### [INSTRUCTIONS TO FOLLOW]
Using the listing below, print exactly everything from the line with "Open Scope string_scope." down to the line with "Fixpoint contains (s", both included, and nothing more.

—————

(** * Doorstroom mbo -> ho: column mapper, categorical filter, join engine

    A shallow embedding of the helper functions of [MBO-HBO-stroom.py]
    ([suggest_default], [mapping_ui], [apply_filter],
    [combine_teller_noemer]), of the two file-loading blocks and of the
    computations of the tabs (filters, totals, summaries), together with
    the properties of the specification that concern them and further
    properties read off the code.

    Modelling conventions.
    - Python strings are [string]s; [str.lower] is modelled on ASCII letters
      (other characters are left as they are).
    - A pandas DataFrame is a list of column names and a list of rows (lists
      of cells).  A cell is missing, an integer, a fraction or a string.
      Numbers are exact: integers are unbounded and fractions are rationals,
      so float64 rounding is outside the model.  pandas adds int64 counts
      with wrap-around: a theorem that states an integer sum is stated for
      counts that fit ([counts_fit]), where the sums are 64-bit integers
      ([int64]) and nothing wraps.
    - Cells are compared constructor by constructor ([value_eqb]); pandas
      compares numbers by value ([same_value]).  The two agree on cells that
      are no fractions: a theorem that depends on which keys match is stated
      for key columns without fractions ([no_float_keys]).
    - An uploaded file is a handle with a read position, which the program
      never rewinds; [pd.read_csv] is a function of that position.
    - Python exceptions are explicit: a function that can raise returns a
      [result].
    - A label mapping (a Python dict of label -> column name or None) is a
      finite map over strings. *)

From stdpp Require Import gmap strings.
From Stdlib Require Import ZArith QArith String Ascii Bool Lia Permutation List.
Import ListNotations.
Close Scope Q_scope.
Open Scope string_scope.
Open Scope list_scope.

(* ===================================================================== *)
(** ** Python string primitives *)
(* ===================================================================== *)

Module PyStr.

(** [c.lower()] on one character: A..Z are shifted by 32. *)
Definition lower_ascii (c : ascii) : ascii :=
  let n := nat_of_ascii c in
  if (65 <=? n)%nat && (n <=? 90)%nat then ascii_of_nat (n + 32) else c.

(** [s.lower()] *)
Fixpoint lower (s : string) : string :=
  match s with
  | EmptyString => EmptyString
  | String c s' => String (lower_ascii c) (lower s')
  end.

(** [s.startswith(p)] *)
Definition startswith (s p : string) : bool := String.prefix p s.

(** [p in s]: [p] occurs as a contiguous substring of [s]. *)
Fixpoint contains (s p : string) : bool :=
  if String.prefix p s then true
  else match s with
       | EmptyString => false
       | String _ s' => contains s' p
       end.

(** [s.endswith(p)]: some tail of [s] is [p]. *)
Fixpoint endswith (s p : string) : bool :=
  if String.eqb s p then true
  else match s with
       | EmptyString => false
       | String _ s' => endswith s' p
       end.

(** Truthiness of an optional string: [None] and [""] are falsy. *)
Definition truthy (o : option string) : bool :=
  match o with
  | Some s => negb (String.eqb s "")
  | None => false
  end.

End PyStr.

(* ===================================================================== *)
(** ** Column mapper: [suggest_default] *)
(* ===================================================================== *)

(** The body of the [for c in cols] loop of [suggest_default]: [true] when
    one of the [return c] statements is reached for column [c]. *)
Definition suggest_hit (label c : string) : bool :=
  let label_lower := PyStr.lower label in
  let c_lower := PyStr.lower c in
  if PyStr.contains c_lower label_lower then true
  else if String.eqb label "jaar"
          && (PyStr.contains c_lower "jaar" || PyStr.contains c_lower "peil")
  then true
  else if PyStr.endswith label "_instelling" && PyStr.contains c_lower "brin"
  then true
  else if PyStr.endswith label "_sector"
          && (PyStr.contains c_lower "sector"
              || PyStr.contains c_lower "sectorkamer"
              || PyStr.contains c_lower "domein")
  then true
  else if PyStr.endswith label "_regio" && PyStr.contains c_lower "regio"
  then true
  else if PyStr.startswith label "aantal"
          && (PyStr.contains c_lower "aantal"
              || PyStr.contains c_lower "stud"
              || PyStr.contains c_lower "count")
  then true
  else false.

(** [suggest_default(label, cols)]: the first column for which the loop body
    returns, [None] when the loop runs to its end. *)
Fixpoint suggest_default (label : string) (cols : list string) : option string :=
  match cols with
  | [] => None
  | c :: cols' =>
      if suggest_hit label c then Some c else suggest_default label cols'
  end.

(** The rules as the specification words them, one disjunct per rule. *)
Definition rule_generic (label c : string) : bool :=
  PyStr.contains (PyStr.lower c) (PyStr.lower label).
Definition rule_jaar (label c : string) : bool :=
  String.eqb label "jaar"
  && (PyStr.contains (PyStr.lower c) "jaar" || PyStr.contains (PyStr.lower c) "peil").
Definition rule_instelling (label c : string) : bool :=
  PyStr.endswith label "_instelling" && PyStr.contains (PyStr.lower c) "brin".
Definition rule_sector (label c : string) : bool :=
  PyStr.endswith label "_sector"
  && (PyStr.contains (PyStr.lower c) "sector"
      || PyStr.contains (PyStr.lower c) "sectorkamer"
      || PyStr.contains (PyStr.lower c) "domein").
Definition rule_regio (label c : string) : bool :=
  PyStr.endswith label "_regio" && PyStr.contains (PyStr.lower c) "regio".
Definition rule_aantal (label c : string) : bool :=
  PyStr.startswith label "aantal"
  && (PyStr.contains (PyStr.lower c) "aantal"
      || PyStr.contains (PyStr.lower c) "stud"
      || PyStr.contains (PyStr.lower c) "count").

Definition rule_matches (label c : string) : bool :=
  rule_generic label c || rule_jaar label c || rule_instelling label c
  || rule_sector label c || rule_regio label c || rule_aantal label c.

(* ===================================================================== *)
(** ** Exceptions *)
(* ===================================================================== *)

Inductive exn : Type := TypeError | ValueError | KeyError.

Inductive result (A : Type) : Type :=
| Ok (a : A)
| Raise (e : exn).
Arguments Ok {A} a.
Arguments Raise {A} e.

Definition bind {A B : Type} (r : result A) (f : A -> result B) : result B :=
  match r with
  | Ok a => f a
  | Raise e => Raise e
  end.

Notation "'let*' x ':=' r 'in' k" := (bind r (fun x => k))
  (at level 10, x name, r at level 100, k at level 200).

(** Run [f] on every element, stopping at the first exception. *)
Fixpoint mapM {A B : Type} (f : A -> result B) (l : list A) : result (list B) :=
  match l with
  | [] => Ok []
  | x :: l' => let* y := f x in let* ys := mapM f l' in Ok (y :: ys)
  end.

(* ===================================================================== *)
(** ** Cells, rows and tables *)
(* ===================================================================== *)

Inductive value : Type :=
| VNa                (* NaN / None / pd.NA *)
| VInt (z : Z)
| VFloat (q : Q)
| VStr (s : string).

Definition row : Type := list value.

Record DataFrame : Type := mkDataFrame {
  columns : list string;
  rows : list row
}.

Definition is_na (v : value) : bool :=
  match v with VNa => true | _ => false end.


Definition is_str (v : value) : bool :=
  match v with VStr _ => true | _ => false end.

(** Equality of cells, as the hash tables behind [unique], [isin], [groupby]
    and [merge] see it (a missing cell equals a missing cell there). *)
Definition value_eqb (a b : value) : bool :=
  match a, b with
  | VNa, VNa => true
  | VInt x, VInt y => Z.eqb x y
  | VFloat x, VFloat y => Z.eqb (Qnum x) (Qnum y) && Pos.eqb (Qden x) (Qden y)
  | VStr x, VStr y => String.eqb x y
  | _, _ => false
  end.

Fixpoint key_eqb (a b : list value) : bool :=
  match a, b with
  | [], [] => true
  | x :: a', y :: b' => value_eqb x y && key_eqb a' b'
  | _, _ => false
  end.

Definition to_Q (v : value) : Q :=
  match v with
  | VInt z => inject_Z z
  | VFloat q => q
  | _ => 0%Q
  end.

(** Order used for sorting: numbers by value, strings by code point, numbers
    before strings. *)
Definition value_leb (a b : value) : bool :=
  match a, b with
  | VStr x, VStr y => String.leb x y
  | VStr _, _ => false
  | _, VStr _ => true
  | _, _ => Qle_bool (to_Q a) (to_Q b)
  end.

Fixpoint key_leb (a b : list value) : bool :=
  match a, b with
  | [], _ => true
  | _ :: _, [] => false
  | x :: a', y :: b' =>
      if value_eqb x y then key_leb a' b' else value_leb x y
  end.

Section Sorting.
Context {A : Type} (leb : A -> A -> bool).

Fixpoint insert_sorted (x : A) (l : list A) : list A :=
  match l with
  | [] => [x]
  | y :: l' => if leb x y then x :: l else y :: insert_sorted x l'
  end.

Definition sort_by (l : list A) : list A := fold_right insert_sorted [] l.
End Sorting.

Section Unique.
Context {A : Type} (eqb : A -> A -> bool).

(** Distinct elements in order of first appearance ([Series.unique]). *)
Fixpoint unique_by (l : list A) : list A :=
  match l with
  | [] => []
  | x :: l' => x :: filter (fun y => negb (eqb x y)) (unique_by l')
  end.
End Unique.

(** Position of the first column called [name]. *)
Fixpoint index_of (name : string) (cols : list string) : option nat :=
  match cols with
  | [] => None
  | c :: cols' =>
      if String.eqb c name then Some O
      else match index_of name cols' with
           | Some i => Some (S i)
           | None => None
           end
  end.

(** [name in df.columns] *)
Definition has_column (name : string) (cols : list string) : bool :=
  existsb (String.eqb name) cols.

Definition cell (i : nat) (r : row) : value := nth i r VNa.

Definition project (idxs : list nat) (r : row) : list value :=
  map (fun i => cell i r) idxs.

(** [df[name]] for a row: the cell of [r] under the column called [name]. *)
Definition cell_of (df : DataFrame) (name : string) (r : row) : value :=
  match index_of name (columns df) with
  | Some i => cell i r
  | None => VNa
  end.

(** Positions of the columns [names]; [KeyError] when one is absent. *)
Definition positions (names : list string) (cols : list string)
  : result (list nat) :=
  mapM (fun name => match index_of name cols with
                    | Some i => Ok i
                    | None => Raise KeyError
                    end) names.

(* ===================================================================== *)
(** ** The pandas operations the program calls *)
(* ===================================================================== *)

(** [Series.dropna()] *)
Definition dropna (l : list value) : list value :=
  filter (fun v => negb (is_na v)) l.

(** [sorted(l)]: comparing a string with a number raises [TypeError]. *)
Definition py_sorted (l : list value) : result (list value) :=
  if existsb is_str l && existsb (fun v => negb (is_str v)) l
  then Raise TypeError
  else Ok (sort_by value_leb l).

(** [v in selectie], the test [Series.isin] applies to each cell. *)
Definition isin (v : value) (selectie : list value) : bool :=
  existsb (value_eqb v) selectie.

(** [a + b] on cells. *)
Definition value_add (a b : value) : result value :=
  match a, b with
  | VNa, _ | _, VNa => Ok VNa
  | VInt x, VInt y => Ok (VInt (x + y))
  | VStr x, VStr y => Ok (VStr (x ++ y))
  | VStr _, _ | _, VStr _ => Raise TypeError
  | _, _ => Ok (VFloat (to_Q a + to_Q b))
  end.

(** The sum of one group: missing cells are skipped, an empty group sums
    to 0, strings are concatenated. *)
Definition sum_values (l : list value) : result value :=
  match dropna l with
  | [] => Ok (VInt 0)
  | v :: vs => fold_left (fun acc x => let* a := acc in value_add a x) vs (Ok v)
  end.

(** A row takes part in [groupby] when none of its key cells is missing. *)
Definition complete_key (idxs : list nat) (r : row) : bool :=
  forallb (fun i => negb (is_na (cell i r))) idxs.

(** The group keys: distinct key tuples, sorted. *)
Definition group_keys (idxs : list nat) (rs : list row) : list (list value) :=
  sort_by key_leb (unique_by key_eqb (map (project idxs) rs)).

Definition column_position (name : string) (cols : list string) : result nat :=
  match index_of name cols with
  | Some i => Ok i
  | None => Raise KeyError
  end.

(** [df.groupby(keys)[col].sum()]: a series indexed by the key tuples. *)
Definition groupby_sum (df : DataFrame) (keys : list string) (col : string)
  : result (list (list value * value)) :=
  let* idxs := positions keys (columns df) in
  let* ci := column_position col (columns df) in
  let kept := filter (complete_key idxs) (rows df) in
  mapM (fun k =>
          let* s := sum_values
                      (map (cell ci)
                           (filter (fun r => key_eqb (project idxs r) k) kept)) in
          Ok (k, s))
       (group_keys idxs kept).

(** [reset_index] inserts the index levels in front of the value column,
    last level first, and refuses a name that is already a column. *)
Fixpoint insert_levels (levels : list string) (cols : list string)
  : result (list string) :=
  match levels with
  | [] => Ok cols
  | n :: levels' =>
      let* cols' := insert_levels levels' cols in
      if has_column n cols' then Raise ValueError else Ok (n :: cols')
  end.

—————

### [EXERCISE SOLUTION]
Open Scope string_scope.
Open Scope list_scope.

(* ===================================================================== *)
(** ** Python string primitives *)
(* ===================================================================== *)

Module PyStr.

(** [c.lower()] on one character: A..Z are shifted by 32. *)
Definition lower_ascii (c : ascii) : ascii :=
  let n := nat_of_ascii c in
  if (65 <=? n)%nat && (n <=? 90)%nat then ascii_of_nat (n + 32) else c.

(** [s.lower()] *)
Fixpoint lower (s : string) : string :=
  match s with
  | EmptyString => EmptyString
  | String c s' => String (lower_ascii c) (lower s')
  end.

(** [s.startswith(p)] *)
Definition startswith (s p : string) : bool := String.prefix p s.

(** [p in s]: [p] occurs as a contiguous substring of [s]. *)
Fixpoint contains (s p : string) : bool :=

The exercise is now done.